1. A method for providing optimization of the production of reservoir terminations having a plurality of finished intervals, by means of production analysis and available production registration data, provides a quantitative analysis procedure for the reservoir and the properties of the fracture, using an interspersed reservoir, comprising the steps of: a. measure pressures for specific areas of a deposit; b. select a profile model of measurements in depth; c. calculate the pressures in the middle zone using the depth measurements profile model; d. compare the calculated average zone pressures with the measured pressures; and. model the pressure at the bottom of the deposit on the basis of the profile model of depth measurements; F. compare the calculated pressures with the historical data; and g. determine and select a new termination process to maximize production zone by zone.

2. The method according to Claim 1, which includes the step of performing an economic evaluation to determine the value of the selected new completion process.

3. The method according to Claim 1, wherein the step of comparing includes accepting the comparison if the pressures calculated in the middle zone are within a previously defined tolerance of the measured pressures, and rejecting the comparison if the pressures calculated in the middle zone they are outside the previously defined tolerance.

4. The method according to Claims 1, 2 or 3, wherein upon rejection occurrence the selection step and the calculation step and the comparison step to get acceptance.

5. The method according to Claims 1, 2, 3, 6, 4, in which the reservoir is separated at defined intervals from top to bottom, each having an upper point, a mid point and a lower point, and in which the profile of pressure measurements in the depth of the well using the total production flows of the interspersed reservoir up to the midpoint of the upper end interval.

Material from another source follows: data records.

(* ===== verification/Witness.v ===== *)
(** * Witness: receipts, certificates and what they say of a log

    Models [crates/did-mini/src] [witness.rs], [gossip.rs], [assurance.rs]
    and the witness policy of [kel.rs]: the witnesses an identity appoints in
    its own log, the receipts they sign, certificates of enough receipts, the
    summaries peers compare, and how far a verifier may trust a head. *)

From Stdlib Require Import ZArith Lia.
From stdpp Require Import base list gmap sets strings sorting.
From S2P Require Import Prelude Codec Crypto Identity Kel.
Open Scope Z_scope.

(** A whole buffer: [r.finished()] or [TrailingBytes]. *)
Definition whole {A} (p : parser IdentityError A) (b : bytes) : result IdentityError A :=
  '(a, r) ← p (Reader_new b);
  _ ← fail_if (negb (finished r)) TrailingBytes;
  Ok a.

(** ** Versions and identifiers *)
Record WitnessReceiptVersion := mkReceiptVersion { rv_u8 : Z }.
Definition RECEIPT_V1 : WitnessReceiptVersion := mkReceiptVersion 1.
Definition receipt_version_from_u8 (v : Z) : result IdentityError WitnessReceiptVersion :=
  if v =? 1 then Ok (mkReceiptVersion 1) else Err (UnknownWitnessReceiptVersion v).
Record WitnessCertificateVersion := mkCertificateVersion { cv_u8 : Z }.
Definition CERTIFICATE_V1 : WitnessCertificateVersion := mkCertificateVersion 1.
Definition certificate_version_from_u8 (v : Z) : result IdentityError WitnessCertificateVersion :=
  if v =? 1 then Ok (mkCertificateVersion 1) else Err (UnknownWitnessCertificateVersion v).

#[global] Instance Did_countable : Countable Did := inj_countable' did_str mkDid (fun '(mkDid s) => eq_refl).
Record WitnessId := mkWitnessId { wid : Did }.
#[global] Instance WitnessId_eq_dec : EqDecision WitnessId.
Proof. solve_decision. Defined.
#[global] Instance WitnessId_countable : Countable WitnessId := inj_countable' wid mkWitnessId (fun '(mkWitnessId d) => eq_refl).

Definition encode_did (d : Did) : bytes := w_bytes (did_str d).
Definition encode_digest (d : bytes) : bytes := w_bytes d.
Definition rd_digest : parser IdentityError bytes := rd_bytes "event_digest" MAX_MULTIHASH_BYTES.

Inductive KeyEventKind := KeyInception | KeyDelegatedInception | KeyRotation | KeyInteraction | KeySeal.
#[global] Instance KeyEventKind_eq_dec : EqDecision KeyEventKind.
Proof. solve_decision. Defined.
Definition key_event_tag (k : KeyEventKind) : Z :=
  match k with KeyInception => 1 | KeyDelegatedInception => 2 | KeyRotation => 3 | KeyInteraction => 4 | KeySeal => 5 end.
Definition key_event_from_tag (t : Z) : result IdentityError KeyEventKind :=
  if t =? 1 then Ok KeyInception
  else if t =? 2 then Ok KeyDelegatedInception
  else if t =? 3 then Ok KeyRotation
  else if t =? 4 then Ok KeyInteraction
  else if t =? 5 then Ok KeySeal
  else Err (UnknownKeyEventKindTag t).
Definition key_event_kind (k : EventKind) : KeyEventKind :=
  match k with
  | Inception _ => KeyInception
  | DelegatedInception _ _ => KeyDelegatedInception
  | Rotation _ => KeyRotation
  | Interaction _ => KeyInteraction
  | SealEvent _ => KeySeal
  end.

(** ** Policies *)
Record WitnessPolicy := mkWitnessPolicy {
  wp_generation : Z;
  wp_witnesses : list WitnessId;
  wp_threshold : Z;
}.
#[global] Instance WitnessPolicy_eq_dec : EqDecision WitnessPolicy.
Proof. solve_decision. Defined.
Definition WitnessPolicy_new (generation : Z) (witnesses : list WitnessId) (threshold : Z) : result IdentityError WitnessPolicy :=
  let n := Z.of_nat (length witnesses) in
  _ ← fail_if (n =? 0) EmptyWitnessSet;
  _ ← fail_if (MAX_WITNESSES <? n) (TooManyItems "witnesses" MAX_WITNESSES n);
  _ ← fail_if ((threshold =? 0) || (n <? threshold)) (InvalidWitnessThreshold threshold n);
  _ ← fail_if (negb (bool_decide (NoDup witnesses))) DuplicateWitness;
  Ok (mkWitnessPolicy generation witnesses threshold).
Definition policy_contains (p : WitnessPolicy) (id : WitnessId) : bool := bool_decide (id ∈ wp_witnesses p).

Section Witness.
Context {P : Primitives}.

Definition rd_did : parser IdentityError Did :=
  b ← rd_bytes "did" MAX_DID_BYTES;
  _ ← lift (fail_if (negb (utf8_valid b)) DidFormat);
  lift (Did_parse b).
Definition rd_wid : parser IdentityError WitnessId := d ← rd_did; mret (mkWitnessId d).

Definition policy_encode (p : WitnessPolicy) : bytes :=
  w_u64 (wp_generation p) ++ w_u32 (Z.of_nat (length (wp_witnesses p)))
  ++ concat (map (fun w => encode_did (wid w)) (wp_witnesses p)) ++ w_u32 (wp_threshold p).
Definition rd_policy : parser IdentityError (Z * list WitnessId * Z) :=
  generation ← rd_u64;
  n ← rd_u32;
  _ ← lift (checked_count n MAX_WITNESSES "witnesses");
  witnesses ← r_repeat (Z.to_nat n) rd_wid;
  threshold ← rd_u32;
  _ ← lift (fail_if (U16_MAX <? threshold) (InvalidWitnessThreshold U16_MAX (Z.of_nat (length witnesses))));
  mret (generation, witnesses, threshold).
Definition policy_decode (b : bytes) : result IdentityError WitnessPolicy :=
  '(generation, witnesses, threshold) ← whole rd_policy b;
  WitnessPolicy_new generation witnesses threshold.

(** [Kel::declared_witness_policy]. *)
Definition establishment_of (k : EventKind) : option Establishment :=
  match k with
  | Inception est | Rotation est | DelegatedInception est _ => Some est
  | _ => None
  end.
Definition parse_witness (b : bytes) : option WitnessId :=
  if utf8_valid b then match Did_parse b with Ok d => Some (mkWitnessId d) | Err _ => None end else None.
Definition establishment_policy (sn : Z) (est : Establishment) : option WitnessPolicy :=
  match est_witnesses est with
  | [] => None
  | ws =>
      witnesses ← mapM parse_witness ws;
      if U16_MAX <? est_witness_threshold est then None
      else match WitnessPolicy_new sn witnesses (est_witness_threshold est) with Ok p => Some p | Err _ => None end
  end.
Fixpoint latest_policy (newest_first : list Event) : option WitnessPolicy :=
  match newest_first with
  | [] => None
  | e :: rest =>
      match establishment_of (ev_kind e) with
      | None => latest_policy rest
      | Some est => establishment_policy (ev_sn e) est
      end
  end.
Definition declared_witness_policy (k : Kel) : option WitnessPolicy := latest_policy (rev (kel_events k)).

(** ** Receipts *)
Record WitnessReceiptStatement := mkStatement {
  ws_version : WitnessReceiptVersion;
  ws_identity : Did;
  ws_sequence : Z;
  ws_event_digest : bytes;
  ws_prior_event_digest : option bytes;
  ws_event_kind : KeyEventKind;
  ws_witness_policy_generation : Z;
  ws_witness_id : WitnessId;
  ws_observed_epoch : Z;
}.
#[global] Instance WitnessReceiptStatement_eq_dec : EqDecision WitnessReceiptStatement.
Proof.
  assert (EqDecision WitnessReceiptVersion) by solve_decision. solve_decision.
Defined.
Definition statement_encode (s : WitnessReceiptStatement) : bytes :=
  w_u8 (rv_u8 (ws_version s)) ++ encode_did (ws_identity s) ++ w_u64 (ws_sequence s) ++ encode_digest (ws_event_digest s)
  ++ match ws_prior_event_digest s with None => w_u8 0 | Some d => w_u8 1 ++ encode_digest d end
  ++ w_u8 (key_event_tag (ws_event_kind s)) ++ w_u64 (ws_witness_policy_generation s) ++ encode_did (wid (ws_witness_id s))
  ++ w_u64 (ws_observed_epoch s).
Definition rd_prior : parser IdentityError (option bytes) :=
  t ← rd_u8;
  if t =? 0 then mret None
  else if t =? 1 then d ← rd_digest; mret (Some d)
  else lift (Err BadEvent).
Definition rd_statement : parser IdentityError WitnessReceiptStatement :=
  v ← rd_u8;
  version ← lift (receipt_version_from_u8 v);
  identity ← rd_did;
  sequence ← rd_u64;
  event_digest ← rd_digest;
  prior ← rd_prior;
  t ← rd_u8;
  kind ← lift (key_event_from_tag t);
  generation ← rd_u64;
  witness_id ← rd_wid;
  epoch ← rd_u64;
  mret (mkStatement version identity sequence event_digest prior kind generation witness_id epoch).
Definition statement_decode (b : bytes) : result IdentityError WitnessReceiptStatement := whole rd_statement b.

6. The method according to Claims 1-5, wherein the fluid flow rates are calculated in the depth of the well between the midpoints of the upper and middle finished ranges using the total flows of the fluid phases of the interspersed reservoir minus the flow rates of the reservoir. upper interval finished.

7. The method according to any of Claims 1-6, wherein the measurement profile of the hole depth pressure is calculated between the midpoints of the middle and lower finished ranges using the flow rates of the fluid phases which are the difference between the total flows of the fluid phases of the interspersed reservoir system and the sum of the flow rates of the phases of the upper and middle finished intervals.

8. The method according to any of Claims 1-7, wherein the calculation of the profile of depth measurements of the pressure and the flow rate is carried out successively for each interval, starting from the head of the well and proceeding to the finished interval. deep.